======== Extracted records ========
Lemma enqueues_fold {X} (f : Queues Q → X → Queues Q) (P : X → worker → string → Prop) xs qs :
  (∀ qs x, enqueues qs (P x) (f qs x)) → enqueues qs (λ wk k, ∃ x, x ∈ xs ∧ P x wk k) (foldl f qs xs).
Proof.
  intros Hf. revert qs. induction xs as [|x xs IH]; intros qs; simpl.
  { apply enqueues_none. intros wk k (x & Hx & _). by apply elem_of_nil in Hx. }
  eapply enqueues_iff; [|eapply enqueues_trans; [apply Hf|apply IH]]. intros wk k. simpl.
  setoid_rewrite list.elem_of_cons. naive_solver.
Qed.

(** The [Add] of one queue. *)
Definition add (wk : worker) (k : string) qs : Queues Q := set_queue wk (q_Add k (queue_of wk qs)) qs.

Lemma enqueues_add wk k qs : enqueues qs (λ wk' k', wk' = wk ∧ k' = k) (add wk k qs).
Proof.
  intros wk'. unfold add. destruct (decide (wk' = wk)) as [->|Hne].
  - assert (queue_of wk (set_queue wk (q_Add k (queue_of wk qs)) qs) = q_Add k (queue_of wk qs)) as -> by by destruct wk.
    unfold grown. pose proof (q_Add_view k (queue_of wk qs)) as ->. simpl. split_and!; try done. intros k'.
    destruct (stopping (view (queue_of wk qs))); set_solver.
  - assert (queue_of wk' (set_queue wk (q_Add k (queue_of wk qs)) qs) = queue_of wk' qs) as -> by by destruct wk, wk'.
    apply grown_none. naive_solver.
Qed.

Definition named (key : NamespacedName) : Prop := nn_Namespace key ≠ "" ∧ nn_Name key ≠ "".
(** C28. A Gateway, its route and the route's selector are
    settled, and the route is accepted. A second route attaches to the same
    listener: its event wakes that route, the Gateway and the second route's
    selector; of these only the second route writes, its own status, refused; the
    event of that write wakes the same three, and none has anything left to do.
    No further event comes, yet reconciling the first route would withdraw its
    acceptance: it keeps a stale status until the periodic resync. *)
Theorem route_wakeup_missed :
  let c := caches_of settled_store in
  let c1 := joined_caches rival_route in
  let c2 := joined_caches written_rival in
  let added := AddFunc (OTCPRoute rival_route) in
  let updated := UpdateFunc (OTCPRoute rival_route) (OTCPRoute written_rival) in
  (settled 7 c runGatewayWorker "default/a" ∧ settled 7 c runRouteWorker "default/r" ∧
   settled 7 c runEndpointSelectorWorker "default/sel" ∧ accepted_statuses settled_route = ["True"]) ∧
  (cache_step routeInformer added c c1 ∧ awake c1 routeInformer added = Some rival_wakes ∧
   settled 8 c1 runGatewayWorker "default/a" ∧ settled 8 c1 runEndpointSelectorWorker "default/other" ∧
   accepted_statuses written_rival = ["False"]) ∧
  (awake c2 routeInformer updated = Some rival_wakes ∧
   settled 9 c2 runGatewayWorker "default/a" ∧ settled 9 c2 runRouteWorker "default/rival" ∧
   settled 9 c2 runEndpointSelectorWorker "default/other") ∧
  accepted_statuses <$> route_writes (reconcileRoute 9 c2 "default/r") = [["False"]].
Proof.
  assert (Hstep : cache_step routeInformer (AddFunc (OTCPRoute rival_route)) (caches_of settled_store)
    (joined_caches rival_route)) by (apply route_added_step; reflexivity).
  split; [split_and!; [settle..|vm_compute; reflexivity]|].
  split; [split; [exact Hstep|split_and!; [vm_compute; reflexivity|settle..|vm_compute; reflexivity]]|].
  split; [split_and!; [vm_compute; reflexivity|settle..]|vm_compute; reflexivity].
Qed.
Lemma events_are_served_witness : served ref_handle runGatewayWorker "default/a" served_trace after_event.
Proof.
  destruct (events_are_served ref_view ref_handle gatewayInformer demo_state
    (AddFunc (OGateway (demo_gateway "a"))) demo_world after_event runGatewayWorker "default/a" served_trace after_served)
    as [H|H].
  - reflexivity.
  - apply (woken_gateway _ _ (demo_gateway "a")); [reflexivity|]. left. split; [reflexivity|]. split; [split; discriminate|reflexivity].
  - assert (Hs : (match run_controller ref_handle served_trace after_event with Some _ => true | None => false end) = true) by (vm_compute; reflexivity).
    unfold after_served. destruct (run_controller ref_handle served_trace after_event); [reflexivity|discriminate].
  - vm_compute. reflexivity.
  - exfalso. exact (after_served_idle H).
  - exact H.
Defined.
========
▶ [Work to complete]: Only an exact copy of the listing above, from its first line up to and including the line with "(** The [Add] of one queue. *)", counts as the answer.

▶ [Response to this exercise]:
Lemma enqueues_fold {X} (f : Queues Q → X → Queues Q) (P : X → worker → string → Prop) xs qs :
  (∀ qs x, enqueues qs (P x) (f qs x)) → enqueues qs (λ wk k, ∃ x, x ∈ xs ∧ P x wk k) (foldl f qs xs).
Proof.
  intros Hf. revert qs. induction xs as [|x xs IH]; intros qs; simpl.
  { apply enqueues_none. intros wk k (x & Hx & _). by apply elem_of_nil in Hx. }
  eapply enqueues_iff; [|eapply enqueues_trans; [apply Hf|apply IH]]. intros wk k. simpl.
  setoid_rewrite list.elem_of_cons. naive_solver.
Qed.

(** The [Add] of one queue. *)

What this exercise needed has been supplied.